Posted by Charlotte Foglia

If you Google “SaaS Search”, you’ll see a lot of results for solutions to help you add a search element to your website. This is one use case, but it’s only part of what SaaS Search can do. For companies with exponentially growing volumes of data and content, SaaS Search is less a tool to help website visitors navigate their content, and more a remedy for employees lost in the sea of information.

With the migration to the cloud and the rise of remote work and the gig economy, more data is being created and stored in more locations. SaaS Search is one way that enterprises can get their arms around their data. But what exactly is it? And how is it solving the problem? Let’s begin with a definition:

SaaS Search Definition

SaaS Search is an enterprise search solution that uses the software as a service (SaaS) model. This means that it is built, owned, and maintained by a cloud provider, with out-of-the-box functionality that is automatically updated. For this reason, and since the acronym is the same, it is sometimes also referred to as “Search as a Service”. Because it is turnkey, SaaS Search saves internal IT teams from the significant burden of building and managing their own search infrastructure.

The purpose of SaaS Search is to help employees find the exact information they need from a vast array of content, using a single search interface. It indexes and understands structured and unstructured data and content, no matter what type it is or where it lives, and applies sophisticated Natural Language Processing (NLP) to provide relevant results based on each user’s search intent.

Types of SaaS Search Solutions

There are typically two main types of SaaS Search solutions: internal and external.

Internal SaaS Search is for companies with high volumes of siloed content, helping employees get knowledge and insights from a unified, secure entry point. For example, a customer support engineer at a manufacturing firm could search for a specific part number and access everything related to that part, from any reported problems to who the experts are on that part within the company. Internal SaaS Search can include the entire universe of organizational knowledge from across various databases, applications, file types, and languages, or can be a more discrete instance for a specific department or business unit.

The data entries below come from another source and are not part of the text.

(** * Reconciliation engine of the riff system controllers

    A shallow embedding of the Go sources:
    - [DeployerSpec.Default] (knative/v1alpha1 defaulting webhook),
    - the FunctionBuild [Reconciler] ([Reconcile], [reconcile],
      [updateStatus], [reconcileBuildCache], [reconcileBuild],
      [createBuildCache], [createBuild] and the two semantic-equality
      predicates),
    together with the condition aggregator and the multi-instance child
    synchronizer, whose Go sources are not part of the tree and which are
    modelled from the specification.

    Go values are immutable Rocq values, so every [DeepCopy] is the
    identity; pointers that may be nil are [option]s; Go maps are [gmap]s
    wrapped in an [option] where nil and empty maps must be told apart. *)

From Stdlib Require Import ZArith List Bool Lia.
From stdpp Require Import base decidable option list strings gmap.

Local Open Scope Z_scope.
Local Open Scope string_scope.

(** ** Kubernetes object model (the fields the sources read or write) *)

(** [map[string]string]; [None] is the nil map. *)
Abbreviation StringMap := (option (gmap string string)).

Record OwnerReference := mkOwnerReference {
  orKind : string;
  orName : string;
  orUID : string;
  orController : option bool
}.

Record ObjectMeta := mkObjectMeta {
  Name : string;
  Namespace : string;
  UID : string;
  ResourceVersion : string;
  Generation : Z;
  CreationTimestamp : Z;
  DeletionTimestamp : option Z;
  Labels : StringMap;
  Annotations : StringMap;
  OwnerReferences : list OwnerReference
}.

#[global] Instance OwnerReference_eq_dec : EqDecision OwnerReference.
Proof. solve_decision. Defined.
#[global] Instance ObjectMeta_eq_dec : EqDecision ObjectMeta.
Proof. solve_decision. Defined.

Definition emptyMeta : ObjectMeta :=
  mkObjectMeta "" "" "" "" 0 0 None None None [].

External SaaS Search is an external-facing application, where visitors or customers can type in a query on a company’s website. Common examples are self-service customer portals or eCommerce websites.

Why SaaS Search is Needed in the Marketplace

The short answer to this question is to be competitive, both for your customers and your employees.

The key to staving off threats from direct competitors is to efficiently build products and solutions, provide high-quality support to customers, and avoid costly mistakes and delays. SaaS search helps employees that need to be able to work faster, be more productive, and focus less on searching and more on making meaningful contributions to the business.

At the same time, every effort must be made to deliver the best customer experience possible. Businesses can’t risk taking too long to answer customer requests or providing poor customer service because the necessary information can’t be found. SaaS Search can provide answers in an instant to keep customers happy and competitors at bay.

Competition for your customers isn’t the only concern. Competition for talent is equally as fierce and with employees burning out in larger numbers than ever, businesses need to give employees the best workplace experiences possible to avoid churn. Without SaaS Search, employees are spending up to half their time looking for information or duplicating work because they can’t find what’s already been done, resulting in frustration and a lack of productivity.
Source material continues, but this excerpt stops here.